Friday, March 07, 2008

A Good Mystery . . . Revisited

One of the CDs I've had on my wish list for almost two years now is Bruce Cockburn's most recent effort, Life Short Call Now. I nearly always have a short wish list of CDs that I eventually want to get my hands on. It would probably be a longer list if I had more time to experiment with music and if I was being exposed to a wider variety than I am right now. But, needless to say, as a busy husband, father, and pastor I don't have the luxury of time and money that I once did as a college student to funnel more financial resources toward entertainment and cultural enterprises. I probably procure two or three CDs a year on average so, yes, I am shamefully behind. So when I saw Cockburn's album for $9.99 yesterday, I couldn't resist.
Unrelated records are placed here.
(** The body of the loop of [BuildModel]: the divisor
    [prefillTime + decodeTime] at a batch size, and the service rate
    stored in [servRate[n-1]]. *)
Definition serviceTime (parms : ServiceParms F) (requestSize : RequestSize)
    (batchSize : F) : F :=
  let prefillTime :=
    PrefillTime (Prefill parms) (AvgInputTokens requestSize) batchSize in
  let decodeTime :=
    (ofInt (int_sub (AvgOutputTokens requestSize) 1)
     * DecodeTime (Decode parms) batchSize)%F in
  (prefillTime + decodeTime)%F.

Definition serviceRate (parms : ServiceParms F) (requestSize : RequestSize)
    (n : Z) : F :=
  (ofInt n / serviceTime parms requestSize (ofInt n))%F.

(** [for n := 1; n <= qConfig.MaxBatchSize; n++ { ...; servRate[n-1] = ... }]
    with [count] iterations left. *)
Fixpoint servRateLoop (parms : ServiceParms F) (requestSize : RequestSize)
    (count : nat) (n : Z) (servRate : list F) : list F :=
  match count with
  | O => servRate
  | S count' =>
      servRateLoop parms requestSize count' (n + 1)
        (<[Z.to_nat (n - 1) := serviceRate parms requestSize n]> servRate)
  end.

(** [servRate := make([]float32, qConfig.MaxBatchSize)] and the loop. *)
Definition servRateProfile (parms : ServiceParms F)
    (requestSize : RequestSize) (maxBatchSize : Z) : list F :=
  servRateLoop parms requestSize (Z.to_nat maxBatchSize) 1
    (replicate (Z.to_nat maxBatchSize) zero).

End Formulas.

(* ================================================================== *)
(** * The analyzer (queueanalyzer.go) *)
(* ================================================================== *)

Section Analyzer.
Context {F M : Type} `{Arith F} `{QueueModel F M} `{RootFinder F M}.

(** [func BuildModel(qConfig *Configuration, requestSize *RequestSize)
    (modelData *QueueAnalyzer)], together with the model object it
    creates.  [None] is a run-time panic: a [nil] pointer followed, [make]
    with a negative length, or [servRate[0]] on an empty slice.  (With
    [AvgInputTokens = 0] Go follows a [nil] [Prefill] only at the first
    [Analyze]; the embedding reports that panic here.) *)
Definition BuildModel (qConfig : Configuration F) (requestSize : RequestSize)
    : option (QueueAnalyzer F * M) :=
  match cfg_ServiceParms qConfig with
  | Some (Build_ServiceParmsRef (Some prefill) (Some decode)) =>
      let parms := Build_ServiceParms prefill decode in
      if cfg_MaxBatchSize qConfig <? 0 then None
      else
        (* calculate state-dependent service rate *)
        let servRate :=
          servRateProfile parms requestSize (cfg_MaxBatchSize qConfig) in
        (* set and check limits *)
        match servRate !! 0%nat,
              servRate !! Z.to_nat (cfg_MaxBatchSize qConfig - 1) with
        | Some servRate_first, Some servRate_last =>
            let lambdaMin := (servRate_first * Epsilon)%F in
            let lambdaMax := (servRate_last * (one - Epsilon))%F in
            let rateRange :=
              Build_RateRange (lambdaMin * thousand)%F
                              (lambdaMax * thousand)%F in
            (* create and solve model *)
            let occupancyUpperBound :=
              int_add (cfg_MaxQueueSize qConfig) (cfg_MaxBatchSize qConfig) in
            let model :=
              NewMM1ModelStateDependent occupancyUpperBound servRate in
            Some (Build_QueueAnalyzer
                    (cfg_MaxBatchSize qConfig)
                    (cfg_MaxQueueSize qConfig)
                    parms requestSize rateRange,
                  model)
        | _, _ => None
        end
  | _ => None
  end.

(** [func NewQueueAnalyzer]: both checks, then [BuildModel]; the outer
    [option] is the panic of [BuildModel]. *)
Definition NewQueueAnalyzer (qConfig : Configuration F)
    (requestSize : RequestSize) : option (Result (QueueAnalyzer F * M)) :=
  match Configuration_check qConfig with
  | Some err => Some (Err err)
  | None =>
      match RequestSize_check requestSize with
      | Some err => Some (Err err)
      | None =>
          match BuildModel qConfig requestSize with
          | Some built => Some (Ok built)
          | None => None
          end
      end
  end.

(** The world in which a freshly built analyzer starts: its own model
    object, and the package variables as [Size] will first set them.  (In Go
    they are [nil] and 0 until then; the callbacks that read them are
    reached through [Size] only, after it has written them.) *)
Definition initialWorld (qa : QueueAnalyzer F) (model : M) : World F M :=
  Build_World model (qa_RequestSize qa) (qa_ServiceParms qa)
              (qa_MaxBatchSize qa).

(** [func (qa *QueueAnalyzer) Analyze(requestRate float32)
    (metrics *AnalysisMetrics, err error)] *)
Definition Analyze (qa : QueueAnalyzer F) (requestRate : F)
    : Comp F M (Result (AnalysisMetrics F)) :=
  fun w =>
    if (requestRate <=? zero)%F then (Err InvalidRate, w)
    else
      let rateRange := qa_RateRange qa in
      if (Max rateRange <? requestRate)%F then (Err RateOutOfRange, w)
      else
        (* solve model *)
        let model := Solve (requestRate / thousand)%F one (Model w) in
        let w' := setModel w model in
        if negb (IsValid model) then (Err ModelDivergence, w')
        else
          (* get statistics *)
          let avgNumInServ := GetAvgNumInServers model in
          let effConc :=
            EffectiveConcurrency (GetAvgServTime model) (qa_ServiceParms qa)
              (qa_RequestSize qa) (qa_MaxBatchSize qa) in
          let prefillTime :=
            PrefillTime (Prefill (qa_ServiceParms qa))
              (AvgInputTokens (qa_RequestSize qa)) effConc in
          let tokenTime := DecodeTime (Decode (qa_ServiceParms qa)) effConc in
          let rho := (avgNumInServ / ofInt (qa_MaxBatchSize qa))%F in
          let rho := fmin (fmax rho zero) one in
          (* return solution *)
          (Ok {| Throughput := (GetThroughput model * thousand)%F;
                 AvgRespTime := GetAvgRespTime model;
                 AvgWaitTime := GetAvgWaitTime model;
                 AvgNumInServ := avgNumInServ;
                 AvgPrefillTime := prefillTime;
                 AvgTokenTime := tokenTime;
                 MaxRate := Max rateRange;
                 Rho := rho |},
           w').

(** [func EvalTTFT(x float32) (float32, error)], on [utils.Model] and the
    package variables. *)
Definition EvalTTFT (x : F) : Comp F M (F * option error) :=
  fun w =>
    let model := Solve x one (Model w) in
    let w' := setModel w model in
    if negb (IsValid model) then ((zero, Some ModelDivergence), w')
    else
      let avgWaitTime := GetAvgWaitTime model in
      let effConc :=
        EffectiveConcurrency (GetAvgServTime model) (evalServiceParms w')
          (evalRequestSize w') (evalMaxBatchSize w') in
      let ttft :=
        (avgWaitTime
         + PrefillTime (Prefill (evalServiceParms w'))
             (AvgInputTokens (evalRequestSize w')) effConc)%F in
      ((ttft, None), w').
Now Cockburn is an interesting character. While he likely wouldn't fit any remotely evangelical mold, he has described himself as a Christian or at least as someone who believes in Jesus Christ. Many of his songs are permeated with biblical allusions and imagery. There is a definite and specific spiritual bent to his music, one that forms a more hopeful counter-balance to his often caustic and angry political observations. On Life Short Call Now, as on his last studio effort, You've Never Seen Everything, America's involvement in Iraq and its war on terror provides much fuel for the fire. I don't know that I would necessarily agree with all of his politics, I do resonate with his more spiritual ruminations.
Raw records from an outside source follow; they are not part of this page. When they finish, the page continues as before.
(** ** Dictionary facts *)

Section dict_facts.
Context {K V : Type} `{EqDecision K}.
Implicit Types d : list (K * V).

Lemma dict_get_set k v d : dict_get k (dict_set k v d) = Some v.
Proof.
  induction d as [|[k' v'] d IH]; simpl; [by rewrite decide_True|].
  destruct (decide (k = k')); simpl; [rewrite decide_True by done|rewrite decide_False by done]; done.
Qed.

Lemma dict_get_set_ne k k' v d : k ≠ k' → dict_get k (dict_set k' v d) = dict_get k d.
Proof.
  intros Hne. induction d as [|[k'' v''] d IH]; simpl; [by rewrite decide_False|].
  destruct (decide (k' = k'')); simpl; repeat case_decide; simplify_eq; done.
Qed.

Lemma dict_set_keys k k' v d : k' ∈ (dict_set k v d).*1 ↔ k' = k ∨ k' ∈ d.*1.
Proof.
  induction d as [|[k0 v0] d IH]; simpl.
  - rewrite list_elem_of_singleton. split; [by left|]. by intros [?|?%not_elem_of_nil].
  - case_decide as Hk; simpl; rewrite !elem_of_cons; [subst; tauto|rewrite IH; tauto].
Qed.

Lemma dict_get_key k d : dict_get k d = None ↔ k ∉ d.*1.
Proof.
  induction d as [|[k' v] d IH]; simpl.
  - split; [|done]. intros _ ?%not_elem_of_nil. done.
  - rewrite not_elem_of_cons. case_decide; [split; [done|tauto]|rewrite IH; tauto].
Qed.

Lemma dict_set_nodup k v d : NoDup d.*1 → NoDup (dict_set k v d).*1.
Proof.
  induction d as [|[k0 v0] d IH]; simpl; intros Hd; [apply NoDup_singleton|].
  case_decide as Hk; [done|]. apply NoDup_cons in Hd as [Hn Hd]. simpl. apply NoDup_cons. split; [|by apply IH].
  rewrite dict_set_keys. intros [->|?]; done.
Qed.

Lemma dict_get_nodup_elem k v d : NoDup d.*1 → (k, v) ∈ d → dict_get k d = Some v.
Proof.
  induction d as [|[k0 v0] d IH]; simpl; [by intros _ ?%not_elem_of_nil|].
  intros [Hn Hd]%NoDup_cons [[= -> ->]|Hin]%elem_of_cons; [by rewrite decide_True|].
  rewrite decide_False; [by apply IH|]. intros ->. apply Hn, list_elem_of_fmap. by exists (k0, v).
Qed.

Lemma dict_get_Some_elem k v d : dict_get k d = Some v → (k, v) ∈ d.
Proof.
  induction d as [|[k' v'] d IH]; simpl; [done|].
  case_decide; [intros [= <-]; subst; left|intros; right; auto].
Qed.

Lemma dict_del_length k d :
  length (dict_del k d) =
  match dict_get k d with Some _ => pred (length d) | None => length d end.
Proof.
  induction d as [|[k' v'] d IH]; simpl; [done|]. case_decide; simpl; [lia|].
  rewrite IH. destruct (dict_get k d) eqn:E; [|lia].
  by destruct d.
Qed.

Lemma dict_del_length_le k d : (length (dict_del k d) ≤ length d)%nat.
Proof. rewrite dict_del_length. destruct (dict_get k d); lia. Qed.

Lemma dict_set_length_le k v d : (length (dict_set k v d) ≤ S (length d))%nat.
Proof. induction d as [|[k' v'] d IH]; simpl; [done|]. case_decide; simpl; lia. Qed.
(* ===== verification/PyData.v ===== *)
(** * Python values as data

    JSON-shaped values, their truth and their texts: what a record can hold
    before any operation on it can raise. *)
From S2P Require Import Prelude PyFloat.

#[warnings="-register-all"]
Inductive pyval :=
| VNone
| VBool (b : bool)
| VInt (z : Z)
| VFloat (f : float)
| VStr (s : string)
| VList (l : list pyval)
| VDict (d : list (string * pyval)).

(** [bool(v)] *)
Definition truthy (v : pyval) : bool :=
  match v with
  | VNone => false
  | VBool b => b
  | VInt z => negb (z =? 0)
  | VFloat f => ftruthy f
  | VStr s => negb (String.eqb s "")
  | VList l => match l with [] => false | _ => true end
  | VDict d => match d with [] => false | _ => true end
  end.

(** [v or d] *)
Definition or_else (v d : pyval) : pyval := if truthy v then v else d.

(** Name of the value's type, for error texts. *)
Definition type_name (v : pyval) : string :=
  match v with
  | VNone => "NoneType" | VBool _ => "bool" | VInt _ => "int" | VFloat _ => "float"
  | VStr _ => "str" | VList _ => "list" | VDict _ => "dict"
  end.

(** ** [repr] and [str] *)

Definition hex_digit (n : N) : ascii := ascii_of_N (if (n <? 10)%N then 48 + n else 87 + n).

(** One character inside [repr(s)], quoted with [q]. *)
Definition repr_char (q c : ascii) : string :=
  let n := N_of_ascii c in
  if Ascii.eqb c q || Ascii.eqb c "\" then String "\" (String c "")
  else if (n =? 10)%N then "\n"
  else if (n =? 13)%N then "\r"
  else if (n =? 9)%N then "\t"
  else if ((n <? 32) || (n =? 127))%N then
    String "\" (String "x" (String (hex_digit (n / 16)) (String (hex_digit (n mod 16)) "")))
  else String c "".

Definition dquote : ascii := ascii_of_N 34.

(** [repr(s)]: single quotes unless the text holds one and no double quote. *)
Definition repr_str (s : string) : string :=
  let cs := String.list_ascii_of_string s in
  let q := if existsb (Ascii.eqb "'") cs && negb (existsb (Ascii.eqb dquote) cs)
           then dquote else "'"%char in
  String q (String.concat "" (repr_char q <$> cs) +:+ String q "").

Fixpoint repr_val (v : pyval) : string :=
  match v with
  | VNone => "None"
  | VBool b => if b then "True" else "False"
  | VInt z => str_Z z
  | VFloat f => str_float f
  | VStr s => repr_str s
  | VList l => "[" +:+ join ", " (map repr_val l) +:+ "]"
  | VDict d =>
      "{" +:+ join ", " (map (λ kv, repr_str kv.1 +:+ ": " +:+ repr_val kv.2) d) +:+ "}"
  end.

(** [str(v)] *)
Definition str_val (v : pyval) : string :=
  match v with VStr s => s | _ => repr_val v end.
(* ===== verification/Order.v ===== *)
(** * Order value objects

    [quant/trade/models/order.py] and [quant/trade/models/market.py]: the
    enumerations, the frozen dataclasses every broker layer exchanges, and the
    venue's size rules. *)
From S2P Require Import Prelude PyFloat PyData.

(** ** [models/order.py] *)

Inductive OrderSide := OBuy | OSell.

Inductive OrderType := MARKET | LIMIT.

Inductive OrderRejectReason :=
| SIZE_BELOW_MINIMUM
| IP_NOT_ALLOWED
| REGION_RESTRICTED
| KEY_READ_ONLY
| KEY_REFUSED
| INSUFFICIENT_FUNDS
| INVALID_ORDER
| VENUE_REJECTED
| NOT_ACKNOWLEDGED
| CANCEL_FAILED.

Inductive IntendedAction := BUY | SELL | HOLD | OPEN_SHORT | CLOSE_SHORT.

#[export] Instance OrderSide_eq_dec : EqDecision OrderSide.
Proof. solve_decision. Defined.
#[export] Instance OrderType_eq_dec : EqDecision OrderType.
Proof. solve_decision. Defined.
#[export] Instance OrderRejectReason_eq_dec : EqDecision OrderRejectReason.
Proof. solve_decision. Defined.
#[export] Instance IntendedAction_eq_dec : EqDecision IntendedAction.
Proof. solve_decision. Defined.

(** [OrderSide.value] *)
Definition OrderSide_value (s : OrderSide) : string :=
  match s with OBuy => "BUY" | OSell => "SELL" end.

(** [IntendedAction.value] *)
Definition IntendedAction_value (a : IntendedAction) : string :=
  match a with
  | BUY => "BUY" | SELL => "SELL" | HOLD => "HOLD"
  | OPEN_SHORT => "OPEN_SHORT" | CLOSE_SHORT => "CLOSE_SHORT"
  end.

(** [OrderRejectReason.value] *)
Definition OrderRejectReason_value (r : OrderRejectReason) : string :=
  match r with
  | SIZE_BELOW_MINIMUM => "SIZE_BELOW_MINIMUM"
  | IP_NOT_ALLOWED => "IP_NOT_ALLOWED"
  | REGION_RESTRICTED => "REGION_RESTRICTED"
  | KEY_READ_ONLY => "KEY_READ_ONLY"
  | KEY_REFUSED => "KEY_REFUSED"
  | INSUFFICIENT_FUNDS => "INSUFFICIENT_FUNDS"
  | INVALID_ORDER => "INVALID_ORDER"
  | VENUE_REJECTED => "VENUE_REJECTED"
  | NOT_ACKNOWLEDGED => "NOT_ACKNOWLEDGED"
  | CANCEL_FAILED => "CANCEL_FAILED"
  end.

(** Every member, in declaration order. *)
Definition OrderRejectReason_members : list OrderRejectReason :=
  [SIZE_BELOW_MINIMUM; IP_NOT_ALLOWED; REGION_RESTRICTED; KEY_READ_ONLY; KEY_REFUSED;
   INSUFFICIENT_FUNDS; INVALID_ORDER; VENUE_REJECTED; NOT_ACKNOWLEDGED; CANCEL_FAILED].

(** [OrderRejectReason(value)]: the member with that value, [None] where the
    lookup raises [ValueError]. *)
Definition OrderRejectReason_of_value (v : string) : option OrderRejectReason :=
  List.find (λ r, String.eqb (OrderRejectReason_value r) v) OrderRejectReason_members.

(** [_OPERATOR_FIX] *)
Definition OPERATOR_FIX : list OrderRejectReason :=
  [SIZE_BELOW_MINIMUM; IP_NOT_ALLOWED; REGION_RESTRICTED; KEY_READ_ONLY; CANCEL_FAILED].

(** [OrderRejectReason.requires_operator_fix] *)
Definition requires_operator_fix (r : OrderRejectReason) : bool :=
  bool_decide (r ∈ OPERATOR_FIX).

(** [IntendedAction.order_side] *)
Definition order_side (a : IntendedAction) : option OrderSide :=
  match a with
  | BUY | CLOSE_SHORT => Some OBuy
  | SELL | OPEN_SHORT => Some OSell
  | HOLD => None
  end.

Record OrderRequest := mkOrderRequest {
  req_symbol : string;
  req_qty : float;
  req_side : OrderSide;
  req_order_type : OrderType;
  req_limit_price : option float
}.

(** [OrderRequest(symbol=..., qty=..., side=...)] with the dataclass defaults *)
Definition market_order (symbol : string) (qty : float) (side : OrderSide) : OrderRequest :=
  mkOrderRequest symbol qty side MARKET None.

Record OrderResult := mkOrderResult {
  success : bool;
  vendor_order_id : option string;
  message : string;
  reason : option OrderRejectReason;
  raw_status : pyval;
  side : option OrderSide;
  requested_qty : option float;
  filled_qty : option float;
  avg_price : option float;
  fee : option float;
  fee_ccy : option string
}.

(** [replace(result, reason=r)] *)
Definition with_reason (o : OrderResult) (r : OrderRejectReason) : OrderResult :=
  mkOrderResult (success o) (vendor_order_id o) (message o) (Some r) (raw_status o)
    (side o) (requested_qty o) (filled_qty o) (avg_price o) (fee o) (fee_ccy o).

(** [bool(result.vendor_order_id)]: an empty id is no id. *)
Definition has_id (o : option string) : bool :=
  match o with Some "" | None => false | Some _ => true end.

(** ** [models/market.py] *)

Record MarketLimits := mkMarketLimits {
  ml_symbol : string;
  min_qty : option float;
  min_notional : option float
}.

(** [MarketLimits(symbol=s)] *)
Definition no_limits (symbol : string) : MarketLimits := mkMarketLimits symbol None None.

(** [MarketLimits.undersized]: the refusal text, or [None] when big enough. *)
Definition undersized (l : MarketLimits) (qty : float) (price : option float) : option string :=
  let notional_check :=
    match min_notional l, price with
    | Some mn, Some p =>
        let notional := fmul qty p in
        if fltb notional mn then
          Some ("notional " +:+ fmt_g notional +:+ " is below " +:+ ml_symbol l +:+
                " min notional " +:+ fmt_g mn)
        else None
    | _, _ => None
    end in
  if fleb qty fzero then None
  else match min_qty l with
       | Some mq =>
           if fltb qty mq then
             Some ("qty " +:+ fmt_g qty +:+ " is below " +:+ ml_symbol l +:+
                   " min qty " +:+ fmt_g mq)
           else notional_check
       | None => notional_check
       end.

(** ** Facts *)

Lemma OrderRejectReason_of_value_value r :
  OrderRejectReason_of_value (OrderRejectReason_value r) = Some r.
Proof. by destruct r. Qed.

Lemma requires_operator_fix_iff r :
  requires_operator_fix r = true ↔ r ∈ OPERATOR_FIX.
Proof. unfold requires_operator_fix. apply bool_decide_eq_true. Qed.

Lemma has_id_Some o : has_id o = true → ∃ s, o = Some s ∧ s ≠ "".
Proof. destruct o as [[|c s]|]; try done. intros _. by exists (String c s). Qed.

(** No size rule is broken exactly when every published one is met: the text
    is a faithful verdict. *)
Lemma undersized_None_iff l qty price :
  undersized l qty price = None ↔
  fleb qty fzero = true ∨
  (∀ mq, min_qty l = Some mq → fltb qty mq = false) ∧
  (∀ mn p, min_notional l = Some mn → price = Some p → fltb (fmul qty p) mn = false).
Proof.
  unfold undersized. destruct (fleb qty fzero); [by split; [left|]|].
  assert (∀ (b : bool) (t : string), (if b then Some t else None) = None ↔ b = false) as Hif
    by (intros [] ?; split; done).
  assert (match min_notional l, price with
          | Some mn, Some p =>
              if fltb (fmul qty p) mn then
                Some ("notional " +:+ fmt_g (fmul qty p) +:+ " is below " +:+ ml_symbol l +:+
                      " min notional " +:+ fmt_g mn) else None
          | _, _ => None end = None ↔
          ∀ mn p, min_notional l = Some mn → price = Some p → fltb (fmul qty p) mn = false)
    as Hnot.
  { destruct (min_notional l) as [mn|], price as [p|]; try by split.
    rewrite Hif. split; [by intros ? ? ? [= <-] [= <-]|eauto]. }
  destruct (min_qty l) as [mq|].
  - destruct (fltb qty mq) eqn:Hq.
    + split; [done|]. intros [|[H _]]; [done|]. by rewrite (H mq) in Hq.
    + rewrite Hnot. split; [|by intros [|[]]]. intros H. right. split; [|done].
      by intros ? [= <-].
  - rewrite Hnot. split; [by right|by intros [|[]]].
Qed.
One of the songs on his latest, "Beautiful Creatures," is a meditation on the disappearance of anything resembling goodness in the human species, and sounds like a reflection on the fall of man, lamenting the loss it represents: "Like a dam on a river/My conscience is pressed/By the weight of hard feelings/Piled up in my breast/The callous and vicious things humans display/The beautiful creatures are going away." Despite our innate sinfulness that results in the evil that men do, there is still a flicker of transcendence and mystery for those of us with eyes to see and so it might be better to say that if we are monsters that we are good monsters.

But the song that really struck is the third track on the album, "Mystery." And having heard it makes me wish I had heard it in advance of my previous post (Hence the title of this post). In it Cockburn sings, "You can't tell me there is no mystery/mystery, mystery/You can't tell me there is no mystery/It's everywhere I turn/Infinity always gives me vertigo/vertigo, vertigo/Infinity always gives me vertigo/And fills me up with grace." One gets the definite impression that it's this sense of mystery that keeps him afloat whilst facing a world filled with despair, violence, and greed. Amidst all his sharply barbed political observations (diatribes?), one wonders if these observations are informed and shaped at least in part by the instinct that the world and the way that it is is a violation of this very mystery and the truths to which it points.

Sometimes poets and artists have way of expressing truth that is simply lost on the rest of us. A sharp turn of phrase, the clever use of words, and the power of an infectious melody can sometimes say more than volumes of philosophy. This is especially true of mystery, which tends to elude explanation and definition, and requires revelation and inspiration. Some of the most prophetic voices of Scripture are poetic voices and it needs to be said that a book of the Bible's literary genre is not accidental to the truths they express but is an intrinsic part of it. Admittedly, for those of us more interested and more comfortable with prose, this too is something of a mystery. But thankfully it's a good mystery and thankfully there continue to be artists and poets who give voice to this mystery. Otherwise we might never hear the truth as we are meant to hear it.